Work instruction: Word for word, set down every line of the entries below from the line with "vc_config_check : ConfigCheckSpec;" to the line with "vc_annotations := None;", including both, and no other line.

Available data:
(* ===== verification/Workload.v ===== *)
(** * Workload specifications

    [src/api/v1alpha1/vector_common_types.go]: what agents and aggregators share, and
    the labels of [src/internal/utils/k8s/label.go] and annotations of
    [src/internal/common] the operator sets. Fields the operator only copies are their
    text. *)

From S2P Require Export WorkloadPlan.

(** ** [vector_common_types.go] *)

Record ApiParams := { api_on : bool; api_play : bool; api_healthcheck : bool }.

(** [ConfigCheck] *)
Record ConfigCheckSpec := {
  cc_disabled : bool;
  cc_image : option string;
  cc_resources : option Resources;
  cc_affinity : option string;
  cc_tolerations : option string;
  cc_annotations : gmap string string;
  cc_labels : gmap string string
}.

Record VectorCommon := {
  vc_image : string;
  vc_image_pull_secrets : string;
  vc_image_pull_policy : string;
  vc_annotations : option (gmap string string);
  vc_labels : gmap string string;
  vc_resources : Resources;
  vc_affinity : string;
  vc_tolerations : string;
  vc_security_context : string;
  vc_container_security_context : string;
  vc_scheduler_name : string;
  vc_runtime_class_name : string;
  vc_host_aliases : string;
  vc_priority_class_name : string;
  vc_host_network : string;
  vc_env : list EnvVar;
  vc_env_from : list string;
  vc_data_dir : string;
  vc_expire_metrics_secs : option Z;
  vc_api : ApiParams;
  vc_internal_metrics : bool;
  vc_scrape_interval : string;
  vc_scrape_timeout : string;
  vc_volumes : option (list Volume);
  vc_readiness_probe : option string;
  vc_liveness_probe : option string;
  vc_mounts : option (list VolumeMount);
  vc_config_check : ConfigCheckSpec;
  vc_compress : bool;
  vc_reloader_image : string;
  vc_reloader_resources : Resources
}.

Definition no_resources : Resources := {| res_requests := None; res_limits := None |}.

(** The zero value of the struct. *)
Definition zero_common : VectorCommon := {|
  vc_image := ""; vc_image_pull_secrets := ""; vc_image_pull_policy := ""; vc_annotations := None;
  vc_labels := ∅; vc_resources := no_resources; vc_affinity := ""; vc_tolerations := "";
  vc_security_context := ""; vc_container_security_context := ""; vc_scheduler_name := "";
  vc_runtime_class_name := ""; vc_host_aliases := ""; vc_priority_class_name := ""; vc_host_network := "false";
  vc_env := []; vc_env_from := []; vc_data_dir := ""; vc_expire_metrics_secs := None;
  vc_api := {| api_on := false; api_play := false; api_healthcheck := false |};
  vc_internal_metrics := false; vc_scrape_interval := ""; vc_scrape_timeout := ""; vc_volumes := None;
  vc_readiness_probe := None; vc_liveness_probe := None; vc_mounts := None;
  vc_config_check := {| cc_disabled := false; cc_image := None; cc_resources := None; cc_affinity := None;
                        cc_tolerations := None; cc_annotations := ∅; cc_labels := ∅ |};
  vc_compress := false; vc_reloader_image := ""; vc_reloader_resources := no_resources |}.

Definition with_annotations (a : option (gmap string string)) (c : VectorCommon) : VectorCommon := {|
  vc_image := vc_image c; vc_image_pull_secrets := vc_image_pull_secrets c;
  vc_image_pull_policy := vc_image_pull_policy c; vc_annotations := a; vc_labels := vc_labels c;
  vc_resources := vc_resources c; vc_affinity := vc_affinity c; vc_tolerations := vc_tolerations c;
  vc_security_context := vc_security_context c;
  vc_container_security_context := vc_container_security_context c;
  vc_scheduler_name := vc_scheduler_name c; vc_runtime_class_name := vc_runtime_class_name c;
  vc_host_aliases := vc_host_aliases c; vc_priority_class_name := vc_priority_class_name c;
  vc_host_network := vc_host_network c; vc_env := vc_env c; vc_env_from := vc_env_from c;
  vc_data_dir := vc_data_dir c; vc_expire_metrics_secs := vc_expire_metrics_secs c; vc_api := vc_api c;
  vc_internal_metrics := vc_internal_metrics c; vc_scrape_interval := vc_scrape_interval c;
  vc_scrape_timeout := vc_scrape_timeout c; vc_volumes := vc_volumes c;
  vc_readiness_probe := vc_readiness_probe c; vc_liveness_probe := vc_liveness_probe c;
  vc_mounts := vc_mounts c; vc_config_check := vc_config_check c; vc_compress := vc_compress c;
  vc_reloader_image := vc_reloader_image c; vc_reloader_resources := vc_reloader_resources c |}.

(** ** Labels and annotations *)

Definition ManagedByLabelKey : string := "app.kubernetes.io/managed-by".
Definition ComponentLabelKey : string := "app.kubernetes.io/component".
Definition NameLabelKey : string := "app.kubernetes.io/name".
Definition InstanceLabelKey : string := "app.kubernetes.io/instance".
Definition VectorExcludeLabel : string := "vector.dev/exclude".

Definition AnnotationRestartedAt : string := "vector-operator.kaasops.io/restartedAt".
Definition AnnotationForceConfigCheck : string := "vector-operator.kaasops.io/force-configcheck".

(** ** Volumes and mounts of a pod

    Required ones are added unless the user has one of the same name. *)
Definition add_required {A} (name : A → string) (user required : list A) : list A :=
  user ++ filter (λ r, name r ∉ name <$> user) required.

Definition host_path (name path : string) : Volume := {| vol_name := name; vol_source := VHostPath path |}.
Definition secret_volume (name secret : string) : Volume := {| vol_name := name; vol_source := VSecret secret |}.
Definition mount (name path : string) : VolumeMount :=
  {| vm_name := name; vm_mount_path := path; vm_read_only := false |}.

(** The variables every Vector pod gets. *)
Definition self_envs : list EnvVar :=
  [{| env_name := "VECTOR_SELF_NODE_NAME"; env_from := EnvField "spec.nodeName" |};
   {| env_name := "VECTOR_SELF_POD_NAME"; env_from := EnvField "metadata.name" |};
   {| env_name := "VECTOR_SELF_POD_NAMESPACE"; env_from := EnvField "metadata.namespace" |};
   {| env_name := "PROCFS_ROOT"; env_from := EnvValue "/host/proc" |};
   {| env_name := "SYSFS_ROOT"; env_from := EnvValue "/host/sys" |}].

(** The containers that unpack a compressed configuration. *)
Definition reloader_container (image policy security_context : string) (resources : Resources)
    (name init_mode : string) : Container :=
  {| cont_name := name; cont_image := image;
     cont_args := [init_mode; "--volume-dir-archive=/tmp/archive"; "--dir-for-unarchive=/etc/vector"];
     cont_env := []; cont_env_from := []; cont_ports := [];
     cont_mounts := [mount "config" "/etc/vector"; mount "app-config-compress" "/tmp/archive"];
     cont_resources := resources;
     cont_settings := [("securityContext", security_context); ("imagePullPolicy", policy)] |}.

Response below:
  vc_config_check : ConfigCheckSpec;
  vc_compress : bool;
  vc_reloader_image : string;
  vc_reloader_resources : Resources
}.

Definition no_resources : Resources := {| res_requests := None; res_limits := None |}.

(** The zero value of the struct. *)
Definition zero_common : VectorCommon := {|
  vc_image := ""; vc_image_pull_secrets := ""; vc_image_pull_policy := ""; vc_annotations := None;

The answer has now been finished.